Cruisen met de catamaran in Ketchikan

28 juni 2016 - Ketchikan, Alaska, Verenigde Staten

Eerst maar even het weer: vanaf het moment dat we aan boord van de Noordam zijn gegaan hebben we mooi weer gehad. Elke dag een prachtig zonnetje, af en toe wat bewolkt, maar geen druppel regen meer. En dat mooie weer schijnt vrij uniek te zijn voor Alaska: het regent in Ketchikan 300 dagen van het jaar.

We waren dus (dinsdag) in Ketchikan, een van de zuidelijkste stadjes van Alaska. Het viel ons nu pas op dat Alaska in een smalle kuststrook vrij ver zuidelijk langs Canada doorloopt. Ik dacht oorspronkelijk dat de eerste haven nog wel Canadees zou zijn, maar nee, alle havens die we aandoen zijn Amerikaans.

Wat we ook niet verwacht hadden, was dat we nog zolang langs een volkomen groene kust zouden varen. Afgezien van wat witte plukken verderop hoog in de bergen hebben we nog geen sneeuw of ijs gezien.

In Ketchikan wilden we eerst met een jeep, door de wildernis crossen om vervolgens met de kano (met zijn twintigen) naar een eiland te peddelen, waarna een wandeling op het programma stond. Maar omdat ik de jeep zelf moest rijden en we geen autoverzekering hadden voor Amerika, hebben we dat maar niet gedaan. In plaats daarvan hebben we de excursie naar de “misty fjords” genomen. Dat hield in: varen met een supersnelle catamaran jetboot door de baaien en fjorden rond Ketchikan. In deze fjorden stroomt het smeltwater van de sneeuw in de bergen en als het dan ook nog veel geregend heeft (normaal regent het in Ketchikan 160 inches per jaar, het merendeel valt in de herfst), veroorzaakt dat in deze omgeving veel vochtigheid in de lucht, vandaar de naam “misty fjords”. Alleen, toen wij er waren was bijna alle sneeuw al gesmolten en had het al dagen niet geregend, dus de misty fjords waren in het geheel niet misty en de watervallen waren gereduceerd tot zielige stroompjes. Maar een prachtige natuur was het zeker en met het mooie weer erbij, hebben we ervan genoten.

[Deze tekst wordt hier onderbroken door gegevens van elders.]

(** [levels] is how many more levels are allowed: the source's [32 - depth]. *)
Fixpoint validate_context_block (levels : nat) (value : Value) : string + unit :=
  match levels with
  | O => inl "Stored tool payload nesting exceeds context limit"%string
  | S levels =>
      match get_field value "type" ≫= as_str with
      | None => inl "Missing content type"%string
      | Some kind =>
          if is_text_kind kind
          then let? _ := required_string value kind "text" in inr tt
          else if String.eqb kind "image_asset"
          then
            let? _ := check_all (λ key, non_empty_string value kind key ("Empty image asset " +:+ key)%string)
                        ["asset_id"; "path"; "media_type"]%string in
            ensure (bool_decide (is_Some (get_field value "size_bytes" ≫= as_u64))) "Missing image size"
          else if String.eqb kind "tool_use"
          then
            let? _ := non_empty_string value kind "id" "Empty tool call identity" in
            let? _ := non_empty_string value kind "name" "Empty tool name" in
            ensure (bool_decide (is_Some (get_field value "input"))) "Missing tool arguments"
          else if String.eqb kind "tool_result"
          then
            let? _ := non_empty_string value kind "tool_use_id" "Empty tool result identity" in
            let? _ := ensure (bool_decide (is_Some (get_field value "is_error" ≫= as_bool))) "Missing tool result status" in
            match get_field value "content" ≫= as_array with
            | None => inl "Missing tool result content"%string
            | Some children => check_all (validate_context_block levels) children
            end
          else inl ("Unsupported or incomplete stored context block: " +:+ kind)%string
      end
  end.

(* ------------------------------------------------------------------ *)
(** ** Reading a stored block *)

Section reading.
Context (print_json : Value → string).

Definition field_str (value : Value) (key none : string) : string := default none (get_field value key ≫= as_str).

Definition nested_blocks (f : Value → ContentBlock) (value : Value) : list ContentBlock :=
  match value with
  | VObject fields => on_field (λ c, match c with VArray items => map f items | _ => [] end) [] "content" fields
  | _ => []
  end.

Fixpoint value_to_content_block (value : Value) : ContentBlock :=
  let nested :=
    match value with
    | VObject fields =>
        on_field (λ c, match c with VArray items => map value_to_content_block items | _ => [] end) [] "content" fields
    | _ => []
    end in
  match get_field value "type" ≫= as_str with
  | None => BlockText (print_json value)
  | Some kind =>
      if is_text_kind kind then BlockText (field_str value "text" "")
      else if String.eqb kind "image" then BlockImage [] (field_str value "media_type" "application/octet-stream")
      else if String.eqb kind "image_asset"
      then BlockImageAsset (mkImageAsset (field_str value "asset_id" "") (field_str value "path" "")
             (field_str value "media_type" "application/octet-stream") (default 0 (get_field value "size_bytes" ≫= as_u64)))
      else if String.eqb kind "tool_use"
      then BlockToolUse (field_str value "id" "") (field_str value "name" "unknown_tool")
             (default (VObject []) (get_field value "input"))
      else if String.eqb kind "tool_result"
      then BlockToolResult (field_str value "tool_use_id" "") nested
             (default false (get_field value "is_error" ≫= as_bool))
      else BlockText (print_json value)
  end.

Definition to_message (m : ThreadMessage) : Message :=
  mkMessage (role_from_string (tm_role m)) (map value_to_content_block (tm_content m)) (Some (tm_timestamp m)).

Definition try_to_message (m : ThreadMessage) : string + Message :=
  match role_of_name (tm_role m) with
  | None => inl "Unknown role in executable conversation history"%string
  | Some role =>
      let? _ := check_all (validate_context_block CONTEXT_DEPTH) (tm_content m) in
      inr ((to_message m) <| ms_role := role |>)
  end.
End reading.

(* ------------------------------------------------------------------ *)
(** ** Titles *)

(** [char::is_alphabetic] and [char::is_lowercase], of the same database as
    [CharTables]. *)
Class Letters := {
  is_alphabetic : Z → bool;
  is_lowercase : Z → bool
}.

Section titles.
Context {tables : CharTables} {letters : Letters}.

Definition chars (s : string) : list Z := map fst (utf8_chars s).

Definition title_is_meaningful (title : string) : bool :=
  negb (starts_with (trim title) "<<<") && existsb is_alphanumeric (chars (trim title)).

Definition is_number (v : Value) : bool := match v with VNumber _ => true | _ => false end.

Definition readable (text : string) : list string := if trim_is_empty text then [] else [text].

(** The texts the walk pushes, in order. *)
Fixpoint collect_title_text (value : Value) : list string :=
  match value with
  | VString text => readable text
  | VArray items => if forallb is_number items then [] else concat (map collect_title_text items)
  | VObject fields =>
      let text := match get_field value "text" ≫= as_str with Some text => readable text | None => [] end in
      match get_field value "type" ≫= as_str with
      | None => text
      | Some kind =>
          if is_text_kind kind then text
          else if String.eqb kind "tool_result" then on_field collect_title_text [] "content" fields
          else []
      end
  | _ => []
  end.

Fixpoint digit_count (s : string) : nat :=
  match s with String c s' => if is_digit c then S (digit_count s') else 0 | EmptyString => 0 end.

Definition suffix (s : string) (n : nat) : string := String.substring n (String.length s - n) s.

(** The length of a marker that starts behind an opening brace. *)
Definition marker_after (label tail : string) : option nat :=
  if starts_with tail label
  then
    let rest := suffix tail (String.length label) in
    let digits := digit_count rest in
    if negb (digits =? 0)%nat && starts_with (suffix rest digits) "}"
    then Some (1 + String.length label + digits + 1)%nat
    else None
  else None.

Definition open_brace : Ascii.ascii := Ascii.ascii_of_nat 123.

(** The first marker and its end, counted from [from]. *)
Fixpoint marker_from (from : nat) (text : string) : option (nat * nat) :=
  match text with
  | EmptyString => None
  | String c tail =>
      if Ascii.eqb c open_brace
      then
        match find_map (λ label, marker_after label tail) ["selection_"; "image_"]%string with
        | Some n => Some (from, from + n)%nat
        | None => marker_from (S from) tail
        end
      else marker_from (S from) tail
  end.

Definition find_context_marker (text : string) : option (nat * nat) := marker_from 0 text.

Definition TITLE_FRAGMENT_VOWELS : list Z := chars "aeiouyąęóàáâäãåèéêëìíîïòôöõùúûü".

Fixpoint take_while {A} (p : A → bool) (l : list A) : list A :=
  match l with [] => [] | x :: l' => if p x then x :: take_while p l' else [] end.

Definition fragment_lacks_vowel (fragment : list Z) : bool :=
  (2 <=? length fragment)%nat
  && negb (existsb (λ ch, existsb (λ low, bool_decide (low ∈ TITLE_FRAGMENT_VOWELS)) (to_lowercase [ch])) fragment).

Definition glues_split_word (left right : string) : bool :=
  fragment_lacks_vowel (take_while is_alphabetic (rev (chars left)))
  || fragment_lacks_vowel (take_while is_alphabetic (chars right)).

(** One marker out of the text. *)
Definition strip_marker (text : string) (marker : nat * nat) : string :=
  let '(start, finish) := marker in
  let left := trim_end (String.substring 0 start text) in
  let right := trim_start (suffix text finish) in
  let no_gap := (String.length left =? start)%nat && (String.length right =? String.length text - finish)%nat in
  let keep_space :=
    negb (String.eqb left "") && negb (String.eqb right "") && negb no_gap && negb (glues_split_word left right) in
  (left +:+ (if keep_space then " " else "") +:+ right)%string.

Kapitein George Vancouver heeft in 1793 op zin schip de Discovery in deze wateren rondgevaren op zoek naar en noordelijke doorgang en veel van de eilanden en fjorden in kaart gebracht en ze hun huidige naam gegeven. Zo ook New Eddystone Rock (op een van de foto’s), waarover Vancouver in zijn scheepsjournaal schreef: ”we saw the remarkable rock resembling a ship under sail”

Op een van de andere foto’s staat een kaart. Ketchikan staat links in het midden en Rudyerd Bay ons verste punt staat rechtsboven op de kaart.

Omdat de Noordam om drie uur ’s middags alweer zou vertrekken, en de tocht zo’n vier uur had geduurd, was er weinig tijd meer om Ketchikan te bewonderen. Nu viel daar ook niet veel te beleven, want als stadje stelt het niet veel voor. Waar ik wel blij mee was: er was een horlogezaak, waar ze een nieuw batterijtje in mijn horloge gedaan hebben.

Met twee passagiers minder (een echtpaar was niet op tijd aan boord en had letterlijk de boot gemist) vertrokken we naar Juneau

PS Vandaag voor het eerst met een niet-Amerikaans (Canadees) echtpaar aan tafel gezeten. Er blijken overigens maar 15 Nederlandse passagiers aan boord te zijn, waarvan we er overigens nog niet één ontmoet hebben.